Obama to address gun controls
President Barack Obama will reveal the details of how the US will address gun violence tomorrow, the White House has said.
The news came as New York’s lawmakers agreed to pass the toughest gun control law in the nation and dared other states to do the same.
The Obama administration has been moving quickly on the issue before shock fades over last month’s school shooting in Connecticut, which Mr Obama has called the worst day of his presidency.
The White House said Mr Obama would appear tomorrow with children who wrote letters to him after the shooting - a clear attempt to appeal to the public as opposition grows among pro-gun groups and Americans who fear their weapons will be taken away. The US has the highest rate of gun ownership of any country in the world.
A total of 26 people, including 20 children, were shot dead at Sandy Hook elementary school in Newtown in December last year.
Mr Obama has acknowledged a tough fight ahead in a deeply divided Congress, whose support would be needed to pass the most sweeping changes under consideration, including a ban on assault weapons, limits on high-capacity ammunition magazines like the ones used in the Connecticut shooting and background checks for anyone seeking to purchase a gun. The gun in last month’s shooting was legally purchased.
The president has said lawmakers will have to “examine their own conscience”. However, the gun issue will have to compete for congress time in coming weeks, with several looming fiscal issues, and Republican leaders have said action on guns will have to wait.
Mr Obama can use his executive powers to make some changes without the need for congress approval. But the focus on stricter gun controls has some pro-gun groups on the defensive.
The head of a weapons industry group, which is based in the town where the Connecticut shootings occurred, said today that law-abiding gun owners did not cause the gunman to attack, and neither did the industry.

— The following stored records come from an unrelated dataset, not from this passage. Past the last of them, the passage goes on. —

(** When the driver reports that transmission on an interface went passive, the
    service stops the node and disables the interface. From then on any message for it
    that the service finds in its queue, whether queued before or sent later, stops the
    system. *)
Theorem can_open_stopped_interface_crashes can_id event od (w : world) :
  driver_ok (co_can w) -> interface_exists can_id -> up (co_can w) can_id = true ->
  bits_set event RHSHalCANSCEEventTXPassive = true ->
  find_handler (fun h => can_id =? snd h) (registered_handlers w) = Some (od, can_id) ->
  runs (can_sce_irq_cb setState can_id event true) w (fun _ w1 =>
    up (co_can w1) can_id = false /\
    forall meanwhile tick_rate canDispatch sendPDOevent fuel locals (w2 : world) m l,
      co_can w2 = co_can w1 -> task_runs (co_os w2) -> bits (srv_event w2) = CanOpenAppEventTypeTX ->
      contents (tx_queue w2) = m :: l -> app_can_id (of_bytes m) = can_id ->
      0 <= msg_len (app_data (of_bytes m)) <= 8 -> length (msg_data (app_data (of_bytes m))) = 8%nat ->
      length (fr_payload (snd locals)) = 8%nat -> (0 < fuel)%nat ->
      can_open_service_round to_bytes of_bytes meanwhile tick_rate canDispatch sendPDOevent fuel locals w2 = Crash "Assert").
Proof.
  intros Hok Hid Hup Hev Hfind. unfold can_sce_irq_cb, runs. rewrite (bind_eq _ _ w tt w) by done. rewrite Hev.
  rewrite (bind_eq _ _ w w w) by done. rewrite Hfind.
  destruct (setState_returns od Stopped w) as ([] & w1 & E1 & N1). rewrite (bind_eq _ _ _ _ _ E1).
  rewrite <- N1 in Hok, Hup. destruct (deinit_up _ _ Hok Hid Hup) as ([] & d & E2 & Ok2 & Dn & _).
  rewrite (bind_eq _ _ w1 tt (with_co_can d w1)) by (unfold on_can; by rewrite E2).
  eexists tt, _. split; [reflexivity|]. split; [done|]. cbn [co_can with_co_can with_co_log].
  intros meanwhile tick_rate canDispatch sendPDOevent fuel [msg frame] w2 m l Hd Ht Hb Hc Hm Hl Hlen Hp Hf.
  cbn [snd] in Hp. unfold can_open_service_round.
  destruct (wait_any_now meanwhile srv_event with_srv_event (Z.lor CanOpenAppEventTypeRX
    (Z.lor CanOpenAppEventTypeTX CanOpenAppEventTypePDO)) RHSWaitForever w2 Ht) as (e & Ew & _);
    [split; reflexivity|by rewrite Hb|].
  rewrite (bind_eq _ _ _ _ _ Ew), Hb. cbn beta iota.
  change (CanOpenAppEventTypeTX =? 0) with false. change (CanOpenAppEventTypeTX =? CanOpenAppEventTypeRX) with false.
  change (CanOpenAppEventTypeTX =? CanOpenAppEventTypePDO) with false.
  change (CanOpenAppEventTypeTX =? CanOpenAppEventTypeTX) with true. cbv iota.
  destruct fuel as [|fuel]; [lia|]. cbn [tx_loop]. set (w3 := with_srv_event e w2).
  destruct (tx_get_cons to_bytes of_bytes msg w3 m l Ht Hc) as (q & Eq & _).
  rewrite (bind_eq _ _ _ _ _ Eq).
  rewrite (bind_eq _ _ _ _ _ (copy_fits (fr_payload frame) (msg_data (app_data (of_bytes m))) _ _ Hl Hp Hlen)).
  cbn [tx_tries]. cbv [mbind M_bind on_can]. cbn [co_can with_tx_queue with_srv_event w3].
  rewrite Hm, Hd. by rewrite tx_down.
Qed.
End stopped.

(** ** SDO requests *)

Section sdo.
Context {S : Type} `{SchedulerLaws S} {E : Type} `{EventGroupLaws E} {Q : Type} `{FreeRTOSQueueLaws Q}.
Context {X : Type} `{FreeRTOSMutexLaws X}.
Context {D : Type} `{CanDriverLaws D can_open_callback} {K CB : Type}.
Abbreviation world := (CanOpenApp S E Q X D K CB).
Context (me : Z) (Hme : me <> 0) (meanwhile : M world unit) (OK TIMEOUT : Z).
Context (resetSDO : Z -> M world unit).

(** What the stack and other tasks do while the mutex is taken: they return, in the
    caller's context, and nobody else releases the mutex. *)
Definition keeps_mutex {A} (m : M world A) : Prop := forall w,
  held_mutex me (sdo_mutex w) -> RHS_IS_IRQ_MODE (co_os w) = false ->
  runs m w (fun _ w' => held_mutex me (sdo_mutex w') /\ RHS_IS_IRQ_MODE (co_os w') = false).
Context (meanwhile_keeps : keeps_mutex meanwhile) (reset_keeps : forall d, keeps_mutex (resetSDO d)).

Lemma sdo_release_eq (w : world) : held_mutex me (sdo_mutex w) -> RHS_IS_IRQ_MODE (co_os w) = false ->
  exists q, sdo_mutex_release me w = Ret (RHSStatusOk, with_sdo_mutex q w) /\ free_mutex q.
Proof.
  intros Hh Hi. destruct (release_held (co_os w) me (sdo_mutex w) Hi Hme Hh) as (q & Eq & Hq).
  exists q. split; [|done]. unfold sdo_mutex_release. by rewrite Eq.
Qed.

(** The outcome of a wait for the answer: [e] are the flags when it was over. *)
Lemma read_sdo_flag (w : world) : RHS_IS_IRQ_MODE (co_os w) = false ->
  exists r e e', read_flags sdo_event with_sdo_event EVENT_FLAG_SDO TIMEOUT w = Ret (r, with_sdo_event e' w) /\
    (r =? EVENT_FLAG_SDO) = (bits e =? EVENT_FLAG_SDO) /\
    if Z.testbit (bits (sdo_event w)) 0 then e = sdo_event w /\ bits e' = Z.clearbit (bits e) 0
    else e = sdo_event w \/ flags_elapse (sdo_event w) e.
Proof.
  intros Hi. unfold read_flags, rhs_event_flag_wait, with_valid_flags. rewrite Hi, valid_flags by (split; [done|reflexivity]).
  change (negb (Z.land RHSFlagWaitAny RHSFlagWaitAll =? 0)) with false.
  change (Z.land RHSFlagWaitAny RHSFlagNoClear =? 0) with true.
  pose proof (wait_spec (sdo_event w) EVENT_FLAG_SDO true false TIMEOUT ltac:(split; reflexivity)) as W.
  destruct (xEventGroupWaitBits (sdo_event w) EVENT_FLAG_SDO true false TIMEOUT) as [r e'].
  destruct W as (e & He & -> & Hb).
  assert (Hsat : forall x, satisfied x EVENT_FLAG_SDO false = Z.testbit x 0).
  { intros x. unfold satisfied, EVENT_FLAG_SDO. change (Z.shiftl 1 0) with (Z.ones 1).
    rewrite Z.land_comm, Z.land_ones by lia. rewrite Z.bit0_odd, Zmod_odd. by destruct (Z.odd x). }
  rewrite Hsat in He, Hb. eexists _, e, e'. split; [reflexivity|]. split.
  - fold (EVENT_FLAG_SDO). destruct (Z.eqb_spec (Z.land EVENT_FLAG_SDO (bits e)) 0) as [Hz|Hz]; [|done].
    destruct (Z.eqb_spec (bits e) EVENT_FLAG_SDO) as [Hx|_]; [by rewrite Hx in Hz|]. by destruct (0 <? TIMEOUT).
  - destruct (Z.testbit (bits (sdo_event w)) 0) eqn:Hbit; cbn [orb] in He.
    + subst e. split; [done|]. rewrite Hbit in Hb. cbn in Hb. by rewrite Hb, Z.clearbit_spec'.
    + destruct (TIMEOUT =? 0); [by left|by right].
Qed.

(** The way out when there was no answer. *)
Lemma sdo_give_up d result (w3 : world) : held_mutex me (sdo_mutex w3) -> RHS_IS_IRQ_MODE (co_os w3) = false -> exists w',
  (resetSDO d;; modify (with_sdo_callback None);; co_print (SdoError result);; _ ← sdo_mutex_release me;
   mret (if result =? 0 then -1 else result)) w3 = Ret (if result =? 0 then -1 else result, w') /\
  free_mutex (sdo_mutex w') /\ sdo_callback w' = None.
Proof.
  intros Hh3 Hi3. destruct (reset_keeps d w3 Hh3 Hi3) as ([] & w4 & E4 & Hh4 & Hi4).
  rewrite (bind_eq _ _ _ _ _ E4). rewrite (bind_eq _ _ w4 tt (with_sdo_callback None w4)) by done.
  rewrite (bind_eq _ _ _ tt (with_co_log (co_log w4 ++ [SdoError result]) (with_sdo_callback None w4))) by done.
  destruct (sdo_release_eq (with_co_log (co_log w4 ++ [SdoError result]) (with_sdo_callback None w4)) Hh4 Hi4)
    as (q4 & Eq4 & Hq4).
  rewrite (bind_eq _ _ _ _ _ Eq4). eexists. split; [reflexivity|]. by split.
Qed.

(** The wait and what follows, from the state [w2] in which the flags are read. *)
Lemma sdo_answer d result (w2 : world) : held_mutex me (sdo_mutex w2) -> RHS_IS_IRQ_MODE (co_os w2) = false -> exists r e e' w',
  (flags ← read_flags sdo_event with_sdo_event EVENT_FLAG_SDO TIMEOUT;
   ok ← mret (flags =? EVENT_FLAG_SDO);
   if ok : bool then _ ← sdo_mutex_release me; mret result
   else resetSDO d;; modify (with_sdo_callback None);; co_print (SdoError result);; _ ← sdo_mutex_release me;
        mret (if result =? 0 then -1 else result)) w2 = Ret (r, w') /\ free_mutex (sdo_mutex w') /\
  (if Z.testbit (bits (sdo_event w2)) 0 then e = sdo_event w2 /\ bits e' = Z.clearbit (bits e) 0
   else e = sdo_event w2 \/ flags_elapse (sdo_event w2) e) /\
  if bits e =? EVENT_FLAG_SDO then r = result /\ exists q, w' = with_sdo_mutex q (with_sdo_event e' w2)
  else r = (if result =? 0 then -1 else result) /\ sdo_callback w' = None.
Proof.
  intros Hh2 Hi2. destruct (read_sdo_flag w2 Hi2) as (r & e & e' & Er & Hr & He).
  rewrite (bind_eq _ _ _ _ _ Er), (bind_eq _ _ _ (r =? EVENT_FLAG_SDO) (with_sdo_event e' w2)) by done. rewrite Hr.
  destruct (bits e =? EVENT_FLAG_SDO) eqn:Hbit.
  - destruct (sdo_release_eq (with_sdo_event e' w2) Hh2 Hi2) as (q2 & Eq2 & Hq2). rewrite (bind_eq _ _ _ _ _ Eq2).
    eexists _, e, e', _. split; [reflexivity|]. split; [done|]. split; [done|]. rewrite Hbit. split; [done|]. by exists q2.
  - destruct (sdo_give_up d result (with_sdo_event e' w2) Hh2 Hi2) as (w' & E' & Hf' & Hc'). rewrite E'.
    eexists _, e, e', w'. split; [reflexivity|]. split; [done|]. split; [done|]. by rewrite Hbit.
Qed.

National Shooting Sports Foundation chief Steve Sanetti called weapons manufacturers, sellers and owners “misunderstood” in comments prepared for his speech on the state of the industry.
“You didn’t cause the monstrous crime in Newtown, and neither did we,” Mr Sanetti said.
The most contentious elements of the Obama administration’s plans also face intense opposition from the influential National Rifle Association, which enjoys strong support from Republicans as well as several Democrats and is known to punish politicians who stray from its point of view.
The assault weapons ban, which Mr Obama has long supported, is expected to face the toughest opposition in congress, which passed a 10-year ban on the high-grade, military-style weapons in 1994.
Supporters did not have the votes to renew it once it expired.
States and cities have been moving against gun violence as well. In New York, Gov. Andrew Cuomo was poised to sign into the law the most restrictive gun law in the nation.
“This is a scourge on society,” Mr Cuomo said on Monday. “At what point do you say, ‘No more innocent loss of life’?”
The New York bill had bi-partisan support, with the leader of the Republican-held state Senate saying it does not infringe on the constitution’s Second Amendment of the US Constitution, which guarantees the right of citizen to bear arms.
The New York measure calls for a tougher assault weapons ban and restrictions on ammunition and the sale of guns.
It also would create a more powerful tool to require the reporting of mentally ill people who say they intend to use a gun illegally, and it would address the unsafe storage of guns.